▶ Task: Write out again, please, the records below from the first line to the line holding "(** Go compares", inclusive, and nothing else.

*** Opening of Listed records ***

(** * Order lifecycle and time-gated availability of the food-delivery backend

    A shallow embedding of the status transition tables, the opening-hours
    evaluators, the product availability check, the status-update
    operations, the scheduler tick and the Porter webhook / reassignment
    flow, followed by the properties established about them.

    Go strings are [string] compared bytewise, JSONB columns are finite maps
    from keys to JSON values, database tables are finite maps or row lists
    inside a [World], and every Go function that touches the database is a
    state-passing function over that world. *)

From Stdlib Require Import ZArith NArith String Ascii List Bool Lia DecimalString.
From Stdlib Require Import OrderedTypeEx.
From stdpp Require Import base option list gmap strings.

Set Warnings "-register-all".
#[local] Open Scope string_scope.
#[local] Open Scope Z_scope.

(* ================================================================== *)
(** * Go strings *)
(* ================================================================== *)

Module GoString.

(** Go compares strings byte by byte; [String.compare] does the same on
    the character codes. *)
Definition lt (a b : string) : bool :=
  match String.compare a b with Lt => true | _ => false end.

Definition le (a b : string) : bool :=
  match String.compare a b with Gt => false | _ => true end.

Definition ge (a b : string) : bool :=
  match String.compare a b with Lt => false | _ => true end.

Definition is_upper (c : ascii) : bool :=
  (65 <=? Z.of_nat (nat_of_ascii c)) && (Z.of_nat (nat_of_ascii c) <=? 90).

Definition lower_ascii (c : ascii) : ascii :=
  if is_upper c then ascii_of_nat (nat_of_ascii c + 32) else c.

(** [strings.ToLower] on ASCII text (weekday names are ASCII). *)
Fixpoint ToLower (s : string) : string :=
  match s with
  | EmptyString => EmptyString
  | String c s' => String (lower_ascii c) (ToLower s')
  end.

Fixpoint HasPrefix (s p : string) : bool :=
  match p, s with
  | EmptyString, _ => true
  | String a p', String b s' => Ascii.eqb a b && HasPrefix s' p'
  | String _ _, EmptyString => false
  end.

Fixpoint Contains (s q : string) : bool :=
  HasPrefix s q ||
  match s with
  | EmptyString => false
  | String _ s' => Contains s' q
  end.

End GoString.

(* ================================================================== *)
(** * JSON values and JSONB columns *)
(* ================================================================== *)

(** [interface{}] values as they come out of a JSONB column. *)
Inductive jvalue : Type :=
| JNull
| JBool (b : bool)
| JStr (s : string)
| JNum (n : Z)
| JArr (l : list jvalue)
| JObj (m : gmap string jvalue).

(** [models.JSONB] is [map[string]interface{}]; [None] is the nil map. *)
Definition JSONB : Type := option (gmap string jvalue).

Module Json.

(** [v, _ := x.(bool)] where [x] is the result of indexing a map: a
    missing key or a value of another type gives [false]. *)
Definition as_bool (x : option jvalue) : bool :=
  match x with Some (JBool b) => b | _ => false end.

(** [v, _ := x.(string)]: a missing key or another type gives [""]. *)
Definition as_string (x : option jvalue) : string :=
  match x with Some (JStr s) => s | _ => "" end.

(** [m, ok := x.(map[string]interface{})]. *)
Definition as_object (x : jvalue) : option (gmap string jvalue) :=
  match x with JObj m => Some m | _ => None end.

End Json.

(* ================================================================== *)
(** * Wall-clock time as the evaluators see it *)
(* ================================================================== *)

Module Clock.

Inductive Weekday : Type :=
| Sunday | Monday | Tuesday | Wednesday | Thursday | Friday | Saturday.

(** [time.Weekday.String]. *)
Definition Weekday_String (d : Weekday) : string :=
  match d with
  | Sunday => "Sunday" | Monday => "Monday" | Tuesday => "Tuesday"
  | Wednesday => "Wednesday" | Thursday => "Thursday"
  | Friday => "Friday" | Saturday => "Saturday"
  end.

(** The part of a [time.Time] the code reads: its weekday, the hour
    (0..23) and the minute (0..59), and the instant in seconds. *)
Record Time : Type := mkTime {
  t_weekday : Weekday;
  t_hour : nat;
  t_minute : nat;
  t_unix : Z
}.

Definition digit (n : nat) : ascii := ascii_of_nat (48 + n mod 10).

Definition pad2 (n : nat) : string :=
  String (digit (n / 10)) (String (digit n) EmptyString).

(** [t.Format("15:04")]: zero-padded hour, a colon, zero-padded minute. *)
Definition Format1504 (t : Time) : string :=
  String.append (pad2 (t_hour t)) (String.append ":" (pad2 (t_minute t))).

End Clock.

(* ================================================================== *)
(** * Status transition tables *)
(* ================================================================== *)

Module Transitions.

(** [for _, allowed := range allowedStatuses { if newStatus == allowed
    { return true } }; return false]. *)
Fixpoint range_allowed (allowedStatuses : list string) (newStatus : string) : bool :=
  match allowedStatuses with
  | [] => false
  | allowedStatus :: rest =>
      if String.eqb newStatus allowedStatus then true
      else range_allowed rest newStatus
  end.

(** The map literal of [OrderService.isValidStatusTransition]. *)
Definition order_validTransitions : gmap string (list string) :=
  <["pending" := ["confirmed"; "cancelled"] ]>
  (<["confirmed" := ["preparing"; "cancelled"] ]>
  (<["preparing" := ["dispatched"; "cancelled"] ]>
  (<["dispatched" := ["delivered"; "cancelled"] ]>
  (<["delivered" := [] ]>
  (<["cancelled" := [] ]> ∅))))).

(** [OrderService.isValidStatusTransition] (order_service.go). *)
Definition order_isValidStatusTransition (currentStatus newStatus : string) : bool :=
  match order_validTransitions !! currentStatus with
  | None => false
  | Some allowedStatuses => range_allowed allowedStatuses newStatus
  end.

(** The map literal of the package-level [isValidStatusTransition]
    (refund_service.go). *)
Definition refund_validTransitions : gmap string (list string) :=
  <["pending" := ["approved"; "rejected"] ]>
  (<["approved" := ["processed"; "failed"] ]>
  (<["rejected" := [] ]>
  (<["processed" := [] ]>
  (<["failed" := ["approved"] ]> ∅)))).

(** [isValidStatusTransition] (refund_service.go). *)
Definition isValidStatusTransition (currentStatus newStatus : string) : bool :=
  match refund_validTransitions !! currentStatus with
  | None => false
  | Some allowedStatuses => range_allowed allowedStatuses newStatus
  end.

(** The tables of the specification, as lists of (current, requested). *)
Definition order_table : list (string * string) :=
  [ ("pending", "confirmed"); ("pending", "cancelled");
    ("confirmed", "preparing"); ("confirmed", "cancelled");
    ("preparing", "dispatched"); ("preparing", "cancelled");
    ("dispatched", "delivered"); ("dispatched", "cancelled") ].

Definition refund_table : list (string * string) :=
  [ ("pending", "approved"); ("pending", "rejected");
    ("approved", "processed"); ("approved", "failed");
    ("failed", "approved") ].

End Transitions.

(* ================================================================== *)
(** * Records of the data model

    The records carry those columns of the model structs that the
    services below read or write; amounts are in minor units. *)
(* ================================================================== *)

Definition UUID : Type := N.

Record Restaurant : Type := mkRestaurant {
  r_ID : UUID;
  r_Name : string;
  r_Description : string;
  r_Status : string;
  r_IsOpen : bool;
  r_AutoOpenClose : bool;
  r_OpeningHours : JSONB;
  r_LastStatusUpdate : option Z
}.

Record Product : Type := mkProduct {
  p_ID : N;
  p_IsAvailable : bool
}.

Record TimeRangeProductsGroup : Type := mkGroup {
  g_GroupName : string;
  g_StartTime : string;
  g_EndTime : string;
  g_IsActive : bool
}.

(* ================================================================== *)
(** * Opening-hours evaluators *)
(* ================================================================== *)

Module Hours.
Import Clock.

(** [EnhancedCronService.shouldRestaurantBeOpenAtTime]
    (enhanced_cron_service.go), the evaluator of the scheduler. *)
Definition shouldRestaurantBeOpenAtTime (restaurant : Restaurant) (checkTime : Time) : bool :=
  if negb (r_AutoOpenClose restaurant) then r_IsOpen restaurant
  else
    match r_OpeningHours restaurant with
    | None => false
    | Some openingHours =>
        let currentDay := GoString.ToLower (Weekday_String (t_weekday checkTime)) in
        let currentTimeStr := Format1504 checkTime in
        match openingHours !! currentDay with
        | None => false
        | Some dayTiming =>
            match Json.as_object dayTiming with
            | None => false
            | Some dayTimingMap =>
                let isOpenToday := Json.as_bool (dayTimingMap !! "is_open") in
                if negb isOpenToday then false
                else
                  let openTimeStr := Json.as_string (dayTimingMap !! "open_time") in
                  let closeTimeStr := Json.as_string (dayTimingMap !! "close_time") in
                  if String.eqb openTimeStr "" || String.eqb closeTimeStr "" then false
                  else if GoString.lt closeTimeStr openTimeStr then
                    GoString.ge currentTimeStr openTimeStr
                    || GoString.le currentTimeStr closeTimeStr
                  else
                    GoString.ge currentTimeStr openTimeStr
                    && GoString.le currentTimeStr closeTimeStr
            end
        end
    end.

(** [ShopTimeService.isRestaurantOpenAtTime] (razorpay_service.go). *)
Definition isRestaurantOpenAtTime (restaurant : Restaurant) (checkTime : Time) : bool :=
  if negb (r_AutoOpenClose restaurant) then r_IsOpen restaurant
  else
    let currentDay := Weekday_String (t_weekday checkTime) in
    let currentTimeStr := Format1504 checkTime in
    match r_OpeningHours restaurant with
    | None => r_IsOpen restaurant
    | Some openingHours =>
        match openingHours !! currentDay with
        | None => false
        | Some dayTiming =>
            match Json.as_object dayTiming with
            | None => false
            | Some dayTimingMap =>
                let isOpen := Json.as_bool (dayTimingMap !! "is_open") in
                if negb isOpen then false
                else
                  let openTime := Json.as_string (dayTimingMap !! "open_time") in
                  let closeTime := Json.as_string (dayTimingMap !! "close_time") in
                  if String.eqb openTime "" || String.eqb closeTime "" then
                    r_IsOpen restaurant
                  else
                    GoString.ge currentTimeStr openTime
                    && GoString.le currentTimeStr closeTime
            end
        end
    end.

(** [CronService.shouldRestaurantBeOpen], the third copy of the evaluator
    in the [services] package. *)
Definition shouldRestaurantBeOpen (restaurant : Restaurant) (checkTime : Time) : bool :=
  if negb (r_AutoOpenClose restaurant) then r_IsOpen restaurant
  else
    let currentDay := Weekday_String (t_weekday checkTime) in
    let currentTimeStr := Format1504 checkTime in
    match r_OpeningHours restaurant with
    | None => r_IsOpen restaurant
    | Some openingHours =>
        match openingHours !! currentDay with
        | None => false
        | Some dayTiming =>
            match Json.as_object dayTiming with
            | None => false
            | Some dayTimingMap =>
                let isOpen := Json.as_bool (dayTimingMap !! "is_open") in
                if negb isOpen then false
                else
                  let openTime := Json.as_string (dayTimingMap !! "open_time") in
                  let closeTime := Json.as_string (dayTimingMap !! "close_time") in
                  if String.eqb openTime "" || String.eqb closeTime "" then
                    r_IsOpen restaurant
                  else if GoString.lt closeTime openTime then
                    GoString.ge currentTimeStr openTime
                    || GoString.le currentTimeStr closeTime
                  else
                    GoString.ge currentTimeStr openTime
                    && GoString.le currentTimeStr closeTime
            end
        end
    end.

(** A day entry [{is_open, open_time, close_time}] as
    [ShopTimeService.UpdateShopTiming] stores it. *)
Definition day_fields (isOpen : bool) (openTime closeTime : string)
  : gmap string jvalue :=
  <["is_open" := JBool isOpen]>
  (<["open_time" := JStr openTime]>
  (<["close_time" := JStr closeTime]> ∅)).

*** Close of Listed records ***

▶ The completed task:
(** * Order lifecycle and time-gated availability of the food-delivery backend

    A shallow embedding of the status transition tables, the opening-hours
    evaluators, the product availability check, the status-update
    operations, the scheduler tick and the Porter webhook / reassignment
    flow, followed by the properties established about them.

    Go strings are [string] compared bytewise, JSONB columns are finite maps
    from keys to JSON values, database tables are finite maps or row lists
    inside a [World], and every Go function that touches the database is a
    state-passing function over that world. *)

From Stdlib Require Import ZArith NArith String Ascii List Bool Lia DecimalString.
From Stdlib Require Import OrderedTypeEx.
From stdpp Require Import base option list gmap strings.

Set Warnings "-register-all".
#[local] Open Scope string_scope.
#[local] Open Scope Z_scope.

(* ================================================================== *)
(** * Go strings *)
(* ================================================================== *)

Module GoString.

(** Go compares strings byte by byte; [String.compare] does the same on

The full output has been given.